Life skills are fun at the Disability Resource Center

For our series spotlighting the activities of Illinois CILs, we spoke with DRC Executive Director Missy Martin from her office in Joliet. She described the Center’s new fully accessible, fully experiential life-skills center serving student groups, 1:1 training, FastTrack, and more.

DiAnne: Good morning, Missy. Thank you for setting aside time to talk about DRC’s new teaching-and-learning center.

Missy: We’re very, very excited about it. Last year we purchased a doctor’s office next to us and made it a mock apartment. It is 100 percent accessible to wheelchair users and includes a computer lab, living room, bedroom, bathrooms, storage closet, laundry room, and kitchen.

Missy Martin provided this photo of a consumer stocking the storage closet in the new DRC Life Skills Center.

DiAnne: How are these rooms used?

Missy: In the computer lab, we teach how to write a resume, write and send e-mails, search for a job on the internet; we also teach internet safety, and more.

               In the living room, we do peer group and 1:1 counseling and offer a place for consumers to relax. Our transition students love it! We have bean bag chairs, games, and ‘spider web’ chairs our students with autism love because they can ‘cocoon.’

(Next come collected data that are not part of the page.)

(* ===== verification/TunIf.v ===== *)
(** * Tunnel interfaces and device start-up (vlink-tun/src: tun, router, device/mod.rs)

    What a device needs of the tunnel interface is the trait [Tun], here the class [Tun]; its
    implementations for Linux, macOS and Windows are instances. A [struct ifreq] is its 40
    bytes, because the code copies names and addresses in and out of it without checks; the
    ioctls, file descriptors, wintun.dll and the shell are the host's. *)

From stdpp Require Import pretty.
From S2P Require Import Prelude Bytes Host NonceFilter Protocol Crypto Clock Noise Session PeerHandshake Monitor Peer Device Udp Abi.

Module TunIf.

(** The calls of the host. [ioctl] takes the number of the request and the [ifreq], and
    returns the [ifreq] as the kernel leaves it; a write that would block is [None]. *)
Class TunHost `{UdpHost} := {
  Fd : Type;
  open_file : string -> host -> host * (IoError + Fd);
  ctrl_socket : host -> host * (IoError + Fd);
  get_fl : Fd -> host -> host * (IoError + Z);
  set_fl : Fd -> Z -> host -> host * (IoError + unit);
  async_fd : Fd -> host -> host * (IoError + Fd);
  ioctl : Z -> Fd -> bytes -> host -> host * (IoError + bytes);
  fd_write : Fd -> bytes -> host -> host * (IoError + option nat);
  shell : string -> host -> host * (IoError + bool);
}.

Section TunIf.
Context `{TunHost}.

(** tun/error.rs, with the [io::Error]s the code makes itself. *)
Inductive IfError :=
| InvalidName
| IfIO (e : IoError)
| IfOther (msg : string)
| InvalidIpPacket
| Unsupported (what : string).
Abbreviation tio := (io host IfError).
Definition call {A} (c : host -> host * (IoError + A)) : tio A := io_map_err IfIO (sys c).

(** ** The trait *)

(** What waits in the interface when it is read: nothing yet, an error, or a packet. *)
Inductive ReadOutcome := WouldBlock | ReadErr (e : IoError) | ReadOk (packet : bytes).

(** Setters return the interface, which may remember what was set. [recv] is given what the
    reads find; [None] when it waits for more. *)
Class Tun (T : Type) := {
  enabled : T -> bool -> tio unit;
  if_name : T -> bytes;
  mtu : T -> tio Z;
  set_mtu : T -> Z -> tio unit;
  address : T -> tio bytes;
  set_address : T -> bytes -> tio T;
  netmask : T -> tio bytes;
  set_netmask : T -> bytes -> tio T;
  set_ip : T -> bytes -> bytes -> tio T;
  if_recv : T -> list ReadOutcome -> option (res IfError bytes);
  if_send : T -> bytes -> tio unit;
}.
(** The default body of [set_ip]. *)
Definition default_set_ip {T} (sa sm : T -> bytes -> tio T) (t : T) (a m : bytes) : tio T :=
  t ← sa t a; sm t m.

(** ** tun/unix/sockaddr.rs

    A [sockaddr_in]: two bytes of family, two of port, the address, eight of padding. *)
Definition AF_INET : Z := 2.
Definition SockAddr_new (value : bytes) : res IfError bytes :=
  if negb (le_val (take 2 value) =? AF_INET) then Err (IfOther "invalid address") else Ok (take 16 value).
Definition SockAddr_from_ipv4 (ip : bytes) : bytes := le_bytes 2 AF_INET ++ le_bytes 2 0 ++ ip ++ replicate 8 x00.
Definition ipv4_from_SockAddr (a : bytes) : bytes := take 4 (drop 4 a).

(** ** tun/linux/sys.rs and tun.rs *)

Definition ifreq_zero : bytes := replicate 40 x00.
Definition IFNAMSIZ : nat := 16.
(** [ifr.ifr_ifru]: the union after the name. *)
Definition ifr_ifru (ifr : bytes) : bytes := drop IFNAMSIZ ifr.
Definition set_ifru (ifr value : bytes) : bytes :=
  take IFNAMSIZ ifr ++ value ++ drop (IFNAMSIZ + length value) ifr.
(** [CStr::from_ptr(..)]: up to the first zero byte. *)
Fixpoint c_str (b : bytes) : bytes :=
  match b with
  | [] => []
  | x :: b => if bool_decide (x = x00) then [] else x :: c_str b
  end.

(** [ifr.ifr_name[..name.len()]] panics for a name of more than 16 bytes. *)
Definition new_ifreq {E} (name : bytes) : res E bytes :=
  if decide (length name <= IFNAMSIZ)%nat then Ok (name ++ drop (length name) ifreq_zero) else Panic.
Definition O_NONBLOCK : Z := 0x800.
Definition fd_set_nonblocking (fd : Fd) : tio unit :=
  flag ← call (get_fl fd);
  call (set_fl fd (Z.lor O_NONBLOCK flag)).

Record LinuxTun := mkLinuxTun { lt_fd : Fd; lt_ctrl : Fd; lt_name : bytes }.

Definition TUNSETIFF : Z := 0x400454ca.
Definition IFF_TUN : Z := 1.
Definition IFF_NO_PI : Z := 0x1000.
Definition LinuxTun_new (name : option bytes) : tio LinuxTun :=
  if match name with Some n => (16 <? length n)%nat | None => false end then pure_res (Err InvalidName)
  else
    fd ← call (open_file "/dev/net/tun");
    ifr ← pure_res (match name with None => Ok ifreq_zero | Some n => new_ifreq n end);
    let ifr := set_ifru ifr (le_bytes 2 (Z.lor IFF_TUN IFF_NO_PI) ++ replicate 22 x00) in
    ifr ← call (ioctl TUNSETIFF fd ifr);
    _ ← fd_set_nonblocking fd;
    ctrl ← call ctrl_socket;
    fd ← call (async_fd fd);
    ctrl ← call (async_fd ctrl);
    mret (mkLinuxTun fd ctrl (c_str ifr)).

(** [request]: the name is copied over the start of the structure, whatever its length. *)
Definition request (name : bytes) : bytes := name ++ drop (length name) ifreq_zero.

Definition IFF_UP : Z := 1.
Definition IFF_RUNNING : Z := 0x40.
Definition set_flags (flags : Z) (value : bool) : Z :=
  if value then Z.lor flags (Z.lor IFF_UP IFF_RUNNING) else Z.land flags (Z.lnot IFF_UP).
Definition linux_enabled (t : LinuxTun) (value : bool) : tio unit :=
  req ← call (ioctl 0x8913 (lt_ctrl t) (request (lt_name t)));
  let flags := le_val (take 2 (ifr_ifru req)) in
  _ ← call (ioctl 0x8914 (lt_ctrl t) (set_ifru req (le_bytes 2 (set_flags flags value))));
  mret tt.

(** The [c_int] of the union, cast to [u16]. *)
Definition ifru_mtu (ifr : bytes) : Z := wrap 16 (le_val (take 4 (ifr_ifru ifr))).
Definition linux_set_mtu (name : bytes) (mtu : Z) : tio unit :=
  fd ← call ctrl_socket;
  ifr ← pure_res (new_ifreq name);
  _ ← call (ioctl 0x8922 fd (set_ifru ifr (le_bytes 4 mtu)));
  mret tt.
Definition linux_get_mtu (name : bytes) : tio Z :=
  fd ← call ctrl_socket;
  ifr ← pure_res (new_ifreq name);
  ifr ← call (ioctl 0x8921 fd ifr);
  mret (ifru_mtu ifr).

(** Reading and writing a socket address of the interface. *)
Definition get_sockaddr (num : Z) (fd : Fd) (name : bytes) : tio bytes :=
  req ← call (ioctl num fd (request name));
  pure_res (ipv4_from_SockAddr <$> SockAddr_new (ifr_ifru req)).
Definition put_sockaddr (num : Z) (fd : Fd) (name : bytes) (value : bytes) : tio unit :=
  _ ← call (ioctl num fd (set_ifru (request name) (SockAddr_from_ipv4 value)));
  mret tt.
Definition linux_address (t : LinuxTun) : tio bytes := get_sockaddr 0x8915 (lt_ctrl t) (lt_name t).
Definition linux_set_address (t : LinuxTun) (value : bytes) : tio LinuxTun :=
  _ ← put_sockaddr 0x8916 (lt_ctrl t) (lt_name t) value; mret t.
Definition linux_netmask (t : LinuxTun) : tio bytes := get_sockaddr 0x891b (lt_ctrl t) (lt_name t).
Definition linux_set_netmask (t : LinuxTun) (value : bytes) : tio LinuxTun :=
  _ ← put_sockaddr 0x891c (lt_ctrl t) (lt_name t) value; mret t.

(** [libc::read] of a packet into a buffer. *)
Definition read_into (buf packet : bytes) : bytes * nat :=
  let n := Nat.min (length buf) (length packet) in (take n packet ++ drop n buf, n).
Fixpoint linux_recv_loop (buf : bytes) (reads : list ReadOutcome) : option (res IfError bytes) :=
  match reads with
  | [] => None
  | WouldBlock :: reads => linux_recv_loop buf reads
  | ReadErr e :: _ => Some (Err (IfIO e))
  | ReadOk p :: _ => let '(buf, n) := read_into buf p in Some (Ok (take n buf))
  end.
Definition linux_recv (reads : list ReadOutcome) : option (res IfError bytes) := linux_recv_loop (replicate 1500 x00) reads.
(** A write that would block is dropped. *)
Definition linux_send (t : LinuxTun) (buf : bytes) : tio unit :=
  _ ← call (fd_write (lt_fd t) buf); mret tt.

#[global] Instance linux_tun : Tun LinuxTun := {|
  enabled := linux_enabled;
  if_name := lt_name;
  mtu t := linux_get_mtu (lt_name t);
  set_mtu t := linux_set_mtu (lt_name t);
  address := linux_address;
  set_address := linux_set_address;
  netmask := linux_netmask;
  set_netmask := linux_set_netmask;
  set_ip := default_set_ip linux_set_address linux_set_netmask;
  if_recv _ := linux_recv;
  if_send := linux_send;
|}.

(** ** tun/macos/tun.rs *)

(** The regular expression [^utun([1-9]\d*|0)?$]; a digit that is not ASCII would be refused
    by the parse that follows. *)
Definition is_digit (c : Ascii.ascii) : bool :=
  let z := Z.of_N (Ascii.N_of_ascii c) in (48 <=? z) && (z <=? 57).
Fixpoint all_digits (s : string) : bool :=
  match s with "" => true | String.String c s => is_digit c && all_digits s end%string.
Definition utun_index (rest : string) : bool :=
  match rest with
  | "" => true
  | String.String c s =>
      if bool_decide (c = Ascii.ascii_of_nat 48) then String.eqb s "" else is_digit c && all_digits s
  end%string.
Fixpoint strip_prefix (p s : string) : option string :=
  match p, s with
  | "", s => Some s
  | String.String a p, String.String b s => if Ascii.eqb a b then strip_prefix p s else None
  | _, _ => None
  end%string.
(** [str::parse::<u32>] of digits. *)
Fixpoint digits_val (acc : Z) (s : string) : Z :=
  match s with
  | "" => acc
  | String.String c s => digits_val (10 * acc + (Z.of_N (Ascii.N_of_ascii c) - 48)) s
  end%string.
Definition u32_from_str (s : string) : option Z :=
  if String.eqb s "" || negb (all_digits s) then None
  else let v := digits_val 0 s in if v <? 2 ^ 32 then Some v else None.

Definition parse_name (name : string) : res IfError Z :=
  if String.eqb name "utun" then Ok 0
  else
    match strip_prefix "utun" name with
    | Some rest =>
        if utun_index rest then
          match u32_from_str rest with
          | Some i => Ok (wrap 32 (i + 1))
          | None => Err InvalidName
          end
        else Err InvalidName
    | None => Err InvalidName
    end.
(** The start of [NativeTun::new]: the unit that is asked of the kernel. *)
Definition mac_unit (name : option string) : res IfError Z :=
  match name with
  | Some name => if (16 <? String.length name)%nat then Err (IfOther "name too long") else parse_name name
  | None => Ok 0
  end.
(* ===== verification/TunOs.v ===== *)
(** * The interfaces of macOS and Windows (vlink-tun/src/tun/macos, tun/windows)

    macOS: an interface is opened through the kernel's utun control and configured with
    ioctls on a structure of 32 bytes whose socket addresses start with a length byte.
    Windows: the enum [NativeTun] over a TAP adapter and a wintun adapter. The functions of
    ffi.rs and of wintun.dll are the host's. Each is an instance of [Tun]; macOS and wintun
    keep the contract a device relies on. *)

From S2P Require Import Prelude Bytes Host NonceFilter Protocol Crypto Clock Noise Session PeerHandshake Monitor Peer Device Udp Abi TunIf.

Module TunOs.
Import TunIf.

(** ** macOS *)

(** [system_socket] is the socket of the utun control; [ctl_info] returns the id the kernel
    gives a control's name, [ctl_connect] connects to unit [unit] of it; [iface_name] is the
    buffer of 256 bytes [getsockopt] fills. *)
Class MacHost `{TunHost} := {
  system_socket : host -> host * (IoError + Fd);
  ctl_info : Fd -> bytes -> host -> host * (IoError + Z);
  ctl_connect : Fd -> Z -> Z -> host -> host * (IoError + unit);
  iface_name : Fd -> host -> host * (IoError + bytes);
}.

Section Mac.
Context `{MacHost}.
Abbreviation tio := (io host IfError).

(** sys.rs: the numbers [ioctl_write_ptr!] and [ioctl_readwrite!] make of a group, a number
    and a structure of 32 bytes. *)
Definition ioc (dir n : Z) : Z := Z.lor (Z.lor dir (Z.shiftl 32 16)) (Z.lor (Z.shiftl 0x69 8) n).
Definition ioctl_write_ptr (n : Z) : Z := ioc 0x80000000 n.
Definition ioctl_readwrite (n : Z) : Z := ioc 0xc0000000 n.
Definition SIOCSIFMTU : Z := 0x80206934.
Definition SIOCGIFMTU : Z := 0xc0206933.
Definition UTUN_CONTROL_NAME : bytes :=
  Eval vm_compute in String.list_byte_of_string "com.apple.net.utun_control".

(** [ifreq::new]: the name is copied unchecked. *)
Definition mac_ifreq_zero : bytes := replicate 32 x00.
Definition mac_ifreq_new (name : bytes) : bytes := name ++ drop (length name) mac_ifreq_zero.
(** A [sockaddr_in] of macOS: a length byte, which stays zero, a family byte, then as on
    Linux. *)
Definition mac_SockAddr_new (value : bytes) : res IfError bytes :=
  if negb (le_val (take 1 (drop 1 value)) =? AF_INET) then Err (IfOther "invalid address") else Ok (take 16 value).
Definition mac_SockAddr_from_ipv4 (ip : bytes) : bytes :=
  [x00] ++ le_bytes 1 AF_INET ++ le_bytes 2 0 ++ ip ++ replicate 8 x00.
Definition get_iface_name (fd : Fd) : tio bytes := buf ← call (iface_name fd); mret (c_str buf).

Record MacTun := mkMacTun { mt_fd : Fd; mt_name : bytes; mt_ctrl : Fd }.

(** A file descriptor that is not [-1] is taken as it is. *)
Definition MacTun_new (name : option string) : tio MacTun :=
  idx ← pure_res (mac_unit name);
  fd ← call system_socket;
  id ← call (ctl_info fd (UTUN_CONTROL_NAME ++ replicate (96 - length UTUN_CONTROL_NAME) x00));
  _ ← call (ctl_connect fd id idx);
  _ ← fd_set_nonblocking fd;
  name ← get_iface_name fd;
  ctrl ← call ctrl_socket;
  fd ← call (async_fd fd);
  ctrl ← call (async_fd ctrl);
  mret (mkMacTun fd name ctrl).

(** Flags and MTU go through the tunnel's own descriptor, addresses through the socket. *)
Definition mac_enabled (t : MacTun) (value : bool) : tio unit :=
  req ← call (ioctl (ioctl_readwrite 17) (mt_fd t) (mac_ifreq_new (mt_name t)));
  let flags := le_val (take 2 (ifr_ifru req)) in
  _ ← call (ioctl (ioctl_write_ptr 16) (mt_fd t) (set_ifru req (le_bytes 2 (set_flags flags value))));
  mret tt.
Definition mac_mtu (t : MacTun) : tio Z :=
  req ← call (ioctl (ioctl_readwrite 51) (mt_fd t) (mac_ifreq_new (mt_name t)));
  mret (ifru_mtu req).
Definition mac_set_mtu (t : MacTun) (mtu : Z) : tio unit :=
  _ ← call (ioctl (ioctl_write_ptr 52) (mt_fd t) (set_ifru (mac_ifreq_new (mt_name t)) (le_bytes 4 mtu)));
  mret tt.
Definition mac_get_addr (num : Z) (t : MacTun) : tio bytes :=
  req ← call (ioctl num (mt_ctrl t) (mac_ifreq_new (mt_name t)));
  pure_res (ipv4_from_SockAddr <$> mac_SockAddr_new (ifr_ifru req)).
Definition mac_put_addr (num : Z) (t : MacTun) (value : bytes) : tio MacTun :=
  _ ← call (ioctl num (mt_ctrl t) (set_ifru (mac_ifreq_new (mt_name t)) (mac_SockAddr_from_ipv4 value)));
  mret t.
Definition mac_address : MacTun -> tio bytes := mac_get_addr (ioctl_readwrite 33).
Definition mac_set_address : MacTun -> bytes -> tio MacTun := mac_put_addr (ioctl_write_ptr 12).
Definition mac_netmask : MacTun -> tio bytes := mac_get_addr (ioctl_readwrite 37).
Definition mac_set_netmask : MacTun -> bytes -> tio MacTun := mac_put_addr (ioctl_write_ptr 22).

#[global] Instance mac_tun : Tun MacTun := {|
  enabled := mac_enabled;
  if_name := mt_name;
  mtu := mac_mtu;
  set_mtu := mac_set_mtu;
  address := mac_address;
  set_address := mac_set_address;
  netmask := mac_netmask;
  set_netmask := mac_set_netmask;
  set_ip := default_set_ip mac_set_address mac_set_netmask;
  if_recv _ := mac_recv;
  if_send t := mac_send (mt_fd t);
|}.
End Mac.
(* ===== verification/Nat.v ===== *)
(** * NAT traversal (vlinkd/src/transport: nat2pub, proto/nat_udp.rs, proto/nat_tcp.rs,
    forward, sender)

    A node behind a NAT asks a STUN server for its public address, has the gateway map the
    port with UPnP, listens there with a forwarder that feeds the device, and publishes the
    address. A peer connects to it with a NAT client. The host's sockets extend [UdpHost];
    the gateway and the STUN message parser are crates and arguments too. *)

From stdpp Require Import pretty.
From S2P Require Import Prelude Bytes Host NonceFilter Protocol Crypto Clock Noise Session PeerHandshake Monitor Peer Device Udp Abi.

Module Nat.

Inductive PortMappingProtocol := TCP | UDP.
#[global] Instance PortMappingProtocol_eq_dec : EqDecision PortMappingProtocol.
Proof. solve_decision. Defined.

(** [SocketAddrV4]. *)
Record SocketAddrV4 := mkV4 { v4_ip : bytes; v4_port : Z }.
Definition v4_to_string (a : SocketAddrV4) : string :=
  ipv4_to_string (be_val (v4_ip a)) +:+ ":" +:+ pretty (Z.to_N (v4_port a)).

(** igd's [AddPortError]. *)
Inductive AddPortError (E : Type) := PortInUse | AddPortOther (e : E).
Arguments PortInUse {E}.
Arguments AddPortOther {E} e.

(** What the crates of this component do: igd, tokio's TCP sockets, stun_format. *)
Class NatHost `{UdpHost} := {
  Gateway : Type;
  GwError : Type;
  TcpStream : Type;
  TcpSocket : Type;
  TcpListener : Type;
  search_gateway : option SocketAddr -> host -> host * (GwError + Gateway);
  gw_addr : Gateway -> SocketAddrV4;
  std_connect : SocketAddrV4 -> host -> host * (IoError + TcpStream);
  std_local_addr : TcpStream -> host -> host * (IoError + SocketAddr);
  gw_add_port : Gateway -> PortMappingProtocol -> Z -> SocketAddrV4 -> Z -> string ->
    host -> host * (AddPortError GwError + unit);
  gw_remove_port : Gateway -> PortMappingProtocol -> Z -> host -> host * (GwError + unit);
  tcp_new_v4 : host -> host * (IoError + TcpSocket);
  tcp_set_reuseport : TcpSocket -> bool -> host -> host * (IoError + unit);
  tcp_set_reuseaddr : TcpSocket -> bool -> host -> host * (IoError + unit);
  tcp_bind : TcpSocket -> SocketAddr -> host -> host * (IoError + unit);
  tcp_listen : TcpSocket -> Z -> host -> host * (IoError + TcpListener);
  tcp_connect : TcpSocket -> SocketAddr -> host -> host * (IoError + TcpStream);
  tcp_socket_addr : TcpSocket -> host -> host * (IoError + SocketAddr);
  tcp_peer_addr : TcpStream -> host -> host * (IoError + SocketAddr);
  tcp_local_addr : TcpStream -> host -> host * (IoError + SocketAddr);
  tcp_write : TcpStream -> bytes -> host -> host * (IoError + nat);
  udp_connect : UdpSocket -> SocketAddr -> host -> host * (IoError + unit);
  udp_send_connected : UdpSocket -> bytes -> host -> host * (IoError + nat);
  tokio_bind : SocketAddr -> host -> host * (IoError + UdpSocket);
  set_reuse_port : RawSocket -> bool -> host -> host * (IoError + unit);
}.

Inductive StunAddr := StunV4 (ip : bytes) (port : Z) | StunV6 (ip : bytes) (port : Z).
Inductive Attr :=
| MappedAddress (a : StunAddr)
| ChangedAddress (a : StunAddr)
| XorMappedAddress (a : StunAddr)
| OtherAttr.

(** proto/nat_udp.rs and proto/nat_tcp.rs, a transport: its forwarder, and the events it has published. *)
Record NatTransport (F : Type) := mkNatTransport { nt_forwarder : option F; nt_published : list DeviceEvent }.
Arguments mkNatTransport {F}.
Arguments nt_forwarder {F}.
Arguments nt_published {F}.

               We have a twin bed in the bedroom our consumers use to learn how to strip and make a bed. And the storage closet offers consumers a way to practice starting and finishing a job, from getting out supplies, using the supplies, and then putting them back into the closet. It does look different inside from day to day, but the practice helps them complete the project. They do such great work because they’re so proud of what they do.

Personal training? Job training? Yes! The DRC Life Skills Center teaches basic skills that serve a variety of needs, such as how to strip and make a bed as shown in this DRC photo.

               Our kitchen is well lit and well designed for people with mobility issues, including electrical outlets, handles and faucets that are operated from the front or side, not behind and above. Consumers learn to read nutrition labels and make recipes. And we have a Smart Board in the kitchen so the recipes are nice and big.

The DRC Smart Board facilitates recipe reading for cooking classes as shown in this DRC photo.

They have so much fun in the life-skills center that they don’t even realize how much they’re learning! And it all ties into job placement and employment, such as the teaching we do on housekeeping skills with the accessible front-load washer and dryer in the laundry room.

And one other thing we’re proud of is our wheelchair scale. Most private practice providers don’t have a wheelchair scale, so our consumers rarely have an opportunity to be weighed. Ours measures up to 1,000 pounds.

DiAnne: Missy, this all sounds so intentional and effective, and I know you have a lot of FastTrack students coming through now. Is there anything else you want to share today?

Missy: Yes, housing. We have helped hundreds of people into apartment buildings with H.U.D. housing vouchers – more than 250 people so far with just 99 vouchers, including 23 in the past six months.

DiAnne: The DRC is doing great work, Missy. Thank you for all you do, and for talking with me today. I’ll look forward to hearing updates any time you want to share more in 2023.